Last night I lost my spare car key. Most people wouldn’t worry too much about this, but I spent half an hour searching around, under, and inside the car. I checked my pockets so many times onlookers must have thought I was molesting myself. I spent all the that time searching in the dark and the cold because that spare car key improves my quality of life.

You see, I don’t start my car like normal people. The module that engages the car’s alarm malfunctioned and the mechanics “wired around it” so the car would start. I use the spare key to open the car door and then I leave it there, because that’s the only way to turn off the car alarm. Although the module doesn’t interfere with starting the car, either it or the door sensors misfire and the car alarm arms itself while I’m driving. That means if I open the door the alarm will go off. So I have a system for getting out of the car:

  1. Put the car in park.
  2. Turn off headlights or air.
  3. Power window roll down.
  4. Turn spare key to disengage alarm.
  5. Open car door.
  6. Power window roll up.
  7. Turn off the car.
  8. Take bags and exit vehicle
  9. Close car door.
  10. Use spare key to lock door.

Sometimes my car gets cute with me and engages the alarm before I can get out. But it hasn’t done that in awhile. There was even a week where the car gave me a gift, and it wouldn’t arm itself while I was driving. I felt that was a very thoughtful gesture.
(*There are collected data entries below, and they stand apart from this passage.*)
(** One turn of the inner loop of [crc_check]:
    [if (n_rem & 0x8000) n_rem = (n_rem << 1) ^ 0x3000; else n_rem <<= 1;]
    with [n_rem] a [uint16_t]. *)
Definition crc_bit (n_rem : Z) : Z :=
  if negb (Z.land n_rem 0x8000 =? 0)
  then uint16 (Z.lxor (Z.shiftl n_rem 1) 0x3000)
  else uint16 (Z.shiftl n_rem 1).

(** [for (n_bit = 8; n_bit > 0; n_bit--)]. *)
Fixpoint crc_bits (n_bit : nat) (n_rem : Z) : Z :=
  match n_bit with
  | O => n_rem
  | S n_bit' => crc_bits n_bit' (crc_bit n_rem)
  end.

(** The body of the outer loop for byte counter [cnt]. *)
Definition crc_byte (n_prom : list Z) (cnt : nat) (n_rem : Z) : Z :=
  let n_rem :=
    if (cnt mod 2 =? 1)%nat
    then uint16 (Z.lxor n_rem (Z.land (word_at n_prom (Nat.shiftr cnt 1)) 0x00FF))
    else uint16 (Z.lxor n_rem (Z.shiftr (word_at n_prom (Nat.shiftr cnt 1)) 8)) in
  crc_bits 8 n_rem.

(** [for (cnt = ...; cnt < (MS5805_COEFFICIENT_COUNT + 1) * 2; cnt++)],
    with [todo] turns left. *)
Fixpoint crc_loop (todo : nat) (n_prom : list Z) (cnt : nat) (n_rem : Z) : Z :=
  match todo with
  | O => n_rem
  | S todo' => crc_loop todo' n_prom (S cnt) (crc_byte n_prom cnt n_rem)
  end.

(** [boolean ms5805::crc_check(uint16_t *n_prom, uint8_t crc)].  The array
    is updated in place by the source; the model returns the array as the
    call leaves it next to the result. *)
Definition crc_check (n_prom : list Z) (crc : Z) : bool * list Z :=
  let n_rem := 0x00 in
  let crc_read := word_at n_prom 0 in
  let n_prom := <[MS5805_COEFFICIENT_COUNT := 0]> n_prom in
  let n_prom := <[0%nat := Z.land 0x0FFF (word_at n_prom 0)]> n_prom in
  let n_rem := crc_loop ((MS5805_COEFFICIENT_COUNT + 1) * 2) n_prom 0 n_rem in
  let n_rem := Z.shiftr n_rem 12 in
  let n_prom := <[0%nat := crc_read]> n_prom in
  (n_rem =? crc, n_prom).

(** ** The driver object *)

(** The data members of [class ms5805].  The member that the source calls
    [ms5805_resolution_osr] (as its type) is [resolution_osr] here. *)
Record ms5805 : Type := mk_ms5805 {
  eeprom_coeff : list Z;      (* uint16_t eeprom_coeff[MS5805_COEFFICIENT_COUNT + 1] *)
  coeff_read : bool;          (* bool coeff_read = false *)
  resolution_osr : ms5805_resolution_osr
}.

Definition with_eeprom_coeff (d : ms5805) (c : list Z) : ms5805 :=
  mk_ms5805 c (coeff_read d) (resolution_osr d).

Definition with_coeff_read (d : ms5805) (b : bool) : ms5805 :=
  mk_ms5805 (eeprom_coeff d) b (resolution_osr d).

Definition with_resolution_osr (d : ms5805) (r : ms5805_resolution_osr) : ms5805 :=
  mk_ms5805 (eeprom_coeff d) (coeff_read d) r.

(** ** The world outside the driver: the [Wire] bus and the delay *)

(** Every call into [Wire] and every [delay], with the value it gave back
    where it gives one. *)
Inductive bus_op : Set :=
| WireBegin
| BeginTransmission (addr : Z)
| WriteByte (b : Z)
| EndTransmission (result : Z)
| RequestFrom (addr : Z) (quantity : Z)
| ReadByte (result : Z)
| Delay (ms : Z).

(** The world decides what the bus answers.  [tx_status k] is the result
    of the [k]-th call of [Wire.endTransmission], [rx_data k] the result
    of the [k]-th call of [Wire.read], and [indeterminate k] the content
    that the [k]-th read of a local variable declared without initialiser
    finds (all counted from zero, over the whole run).  [n_tx], [n_rx] and
    [n_local] count the calls made so far and [log] lists the operations
    done so far, oldest first. *)
Record world : Type := mk_world {
  tx_status : nat -> Z;
  rx_data : nat -> Z;
  indeterminate : nat -> ms5805_status;
  n_tx : nat;
  n_rx : nat;
  n_local : nat;
  log : list bus_op
}.

Record state : Type := mk_state { this : ms5805; wire : world }.

(** *** A state monad over driver object and world *)

Definition M (A : Type) : Type := state -> A * state.

Definition ret {A} (a : A) : M A := fun s => (a, s).

Definition bind {A B} (c : M A) (k : A -> M B) : M B :=
  fun s => let (a, s') := c s in k a s'.

Notation "'let*' x ':=' c 'in' k" := (bind c (fun x => k))
  (at level 10, x pattern, c at level 100, k at level 200).

Notation "c ';;' k" := (bind c (fun _ => k))
  (at level 100, k at level 200, right associativity).

Definition get_this : M ms5805 := fun s => (this s, s).

Definition put_this (d : ms5805) : M unit := fun s => (tt, mk_state d (wire s)).

(** An operation that gives nothing back. *)
Definition bus (op : bus_op) : M unit :=
  fun s =>
    let w := wire s in
    (tt, mk_state (this s)
           (mk_world (tx_status w) (rx_data w) (indeterminate w)
              (n_tx w) (n_rx w) (n_local w) (log w ++ [op]))).

Definition Wire_beginTransmission (addr : Z) : M unit :=
  bus (BeginTransmission addr).

Definition Wire_write (b : Z) : M unit := bus (WriteByte b).

Definition Wire_endTransmission : M Z :=
  fun s =>
    let w := wire s in
    let r := tx_status w (n_tx w) in
    (r, mk_state (this s)
          (mk_world (tx_status w) (rx_data w) (indeterminate w)
             (S (n_tx w)) (n_rx w) (n_local w)
             (log w ++ [EndTransmission r]))).

Definition Wire_requestFrom (addr quantity : Z) : M unit :=
  bus (RequestFrom addr quantity).

Definition Wire_read : M Z :=
  fun s =>
    let w := wire s in
    let r := rx_data w (n_rx w) in
    (r, mk_state (this s)
          (mk_world (tx_status w) (rx_data w) (indeterminate w)
             (n_tx w) (S (n_rx w)) (n_local w)
             (log w ++ [ReadByte r]))).

Definition delay (ms : Z) : M unit := bus (Delay ms).

(** Reading a local of type [enum ms5805_status] that was never assigned. *)
Definition uninitialised_status : M ms5805_status :=
  fun s =>
    let w := wire s in
    (indeterminate w (n_local w),
     mk_state (this s)
       (mk_world (tx_status w) (rx_data w) (indeterminate w)
          (n_tx w) (n_rx w) (S (n_local w)) (log w))).

(** [for (i = 0; i < n; i++) buffer[i] = Wire.read();] with [buffer] an
    array of [uint8_t]. *)
Fixpoint read_buffer (n : nat) : M (list Z) :=
  match n with
  | O => ret []
  | S n' => let* b := Wire_read in
            let* rest := read_buffer n' in
            ret (uint8 b :: rest)
  end.

(** ** The methods of the driver *)

(** [void ms5805::begin(void)] *)
Definition begin : M unit := bus WireBegin.

(** [boolean ms5805::is_connected(void)] *)
Definition is_connected : M bool :=
  Wire_beginTransmission (uint8 MS5805_ADDR) ;;
  let* r := Wire_endTransmission in
  ret (uint8 r =? 0).

(** [enum ms5805_status ms5805::write_command(uint8_t cmd)] *)
Definition write_command (cmd : Z) : M ms5805_status :=
  Wire_beginTransmission (uint8 MS5805_ADDR) ;;
  Wire_write cmd ;;
  let* r := Wire_endTransmission in
  let i2c_status := uint8 r in
  if i2c_status =? ms5805_STATUS_ERR_OVERFLOW then
    ret ms5805_status_no_i2c_acknowledge
  else if negb (i2c_status =? ms5805_STATUS_OK) then
    ret ms5805_status_i2c_transfer_error
  else ret ms5805_status_ok.

(** [void ms5805::set_resolution(enum ms5805_resolution_osr res)] *)
Definition set_resolution (res : ms5805_resolution_osr) : M unit :=
  let* d := get_this in put_this (with_resolution_osr d res).

(** [enum ms5805_status ms5805::reset(void)] *)
Definition reset : M ms5805_status := write_command MS5805_RESET_COMMAND.

(** [enum ms5805_status ms5805::read_eeprom_coeff(uint8_t command,
    uint16_t *coeff)].  The second component is what the call stored
    through [coeff]: [None] when it returned without storing. *)
Definition read_eeprom_coeff (command : Z) : M (ms5805_status * option Z) :=
  Wire_beginTransmission (uint8 MS5805_ADDR) ;;
  Wire_write command ;;
  let* r := Wire_endTransmission in
  let i2c_status := uint8 r in
  Wire_requestFrom (uint8 MS5805_ADDR) 2 ;;
  let* buffer := read_buffer 2 in
  if i2c_status =? ms5805_STATUS_ERR_OVERFLOW then
    ret (ms5805_status_no_i2c_acknowledge, None)
  else
    ret (ms5805_status_ok,
         Some (uint16 (Z.lor (Z.shiftl (word_at buffer 0) 8) (word_at buffer 1)))).

(** The loop of [read_eeprom], [todo] turns left, at index [i].  [Some
    status] is the [return status] inside the loop, [None] the normal
    end of the loop. *)
Fixpoint read_eeprom_loop (todo : nat) (i : nat) : M (option ms5805_status) :=
  match todo with
  | O => ret None
  | S todo' =>
      let* (status, coeff) :=
        read_eeprom_coeff
          (uint8 (MS5805_PROM_ADDRESS_READ_ADDRESS_0 + Z.of_nat i * 2)) in
      let* d := get_this in
      match coeff with
      | Some v => put_this (with_eeprom_coeff d (<[i := v]> (eeprom_coeff d)))
      | None => ret tt
      end ;;
      if negb (ms5805_status_eqb status ms5805_status_ok) then ret (Some status)
      else read_eeprom_loop todo' (S i)
  end.

(** [enum ms5805_status ms5805::read_eeprom(void)] *)
Definition read_eeprom : M ms5805_status :=
  let* early := read_eeprom_loop MS5805_COEFFICIENT_COUNT 0 in
  match early with
  | Some status => ret status
  | None =>
      let* d := get_this in
      let '(crc_ok, n_prom) :=
        crc_check (eeprom_coeff d)
          (uint8 (Z.shiftr
                    (Z.land (word_at (eeprom_coeff d) MS5805_CRC_INDEX) 0xF000)
                    12)) in
      put_this (with_eeprom_coeff d n_prom) ;;
      if negb crc_ok then ret ms5805_status_crc_error
      else
        let* d := get_this in
        put_this (with_coeff_read d true) ;;
        ret ms5805_status_ok
  end.

(** [enum ms5805_status ms5805::conversion_and_read_adc(uint8_t cmd,
    uint32_t *adc)].  The local [status] is declared without initialiser
    and never assigned; both tests of it and the final [return status]
    read that same indeterminate content.  The second component is what
    the call stored through [adc]. *)
Definition conversion_and_read_adc (cmd : Z) : M (ms5805_status * option Z) :=
  let* status := uninitialised_status in
  Wire_beginTransmission (uint8 MS5805_ADDR) ;;
  Wire_write (uint8 cmd) ;;
  let* _ := Wire_endTransmission in
  delay (word_at conversion_time
           (Z.to_nat (Z.land cmd MS5805_CONVERSION_OSR_MASK / 2))) ;;
  Wire_beginTransmission (uint8 MS5805_ADDR) ;;
  Wire_write (uint8 0x00) ;;
  let* r := Wire_endTransmission in
  let i2c_status := uint8 r in
  Wire_requestFrom (uint8 MS5805_ADDR) 3 ;;
  let* buffer := read_buffer 3 in
  if negb (ms5805_status_eqb status ms5805_status_ok) then ret (status, None)
  else if negb (ms5805_status_eqb status ms5805_status_ok) then ret (status, None)
  else if i2c_status =? ms5805_STATUS_ERR_OVERFLOW then
    ret (ms5805_status_no_i2c_acknowledge, None)
  else if negb (i2c_status =? ms5805_STATUS_OK) then
    ret (ms5805_status_i2c_transfer_error, None)
  else
    ret (status,
         Some (uint32
                 (Z.lor (Z.lor (uint32 (Z.shiftl (uint32 (word_at buffer 0)) 16))
                               (uint32 (Z.shiftl (uint32 (word_at buffer 1)) 8)))
                        (word_at buffer 2)))).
Do you see the problem without that spare key? I can’t disengage the alarm without rolling down the window, and I can’t roll it back up again without power to the car. Here’s how the new procedure goes:

  1. Put the car in park.
  2. Turn off headlights or air.
  3. Power window roll down.
  4. Turn off the car.
  5. Remove key and place into driver side door
  6. Turn main key to disengage alarm.
  7. Open car door.
  8. Place key back in ignition to gain power
  9. Power window roll up.
  10. Remove key.
  11. Take bags and exit vehicle
  12. Close car door.
  13. Use main to lock door.

I remind passengers that, “once I disengage the alarm, you have to get out of the car as quickly as possible.” “Wait wait,” they exclaim. “I forget how to get out of here!” We run through the checklist like an escape procedure. Their posture shifts from relaxed to alert, anticipating the moment I say “go,” and they can begin the adventure.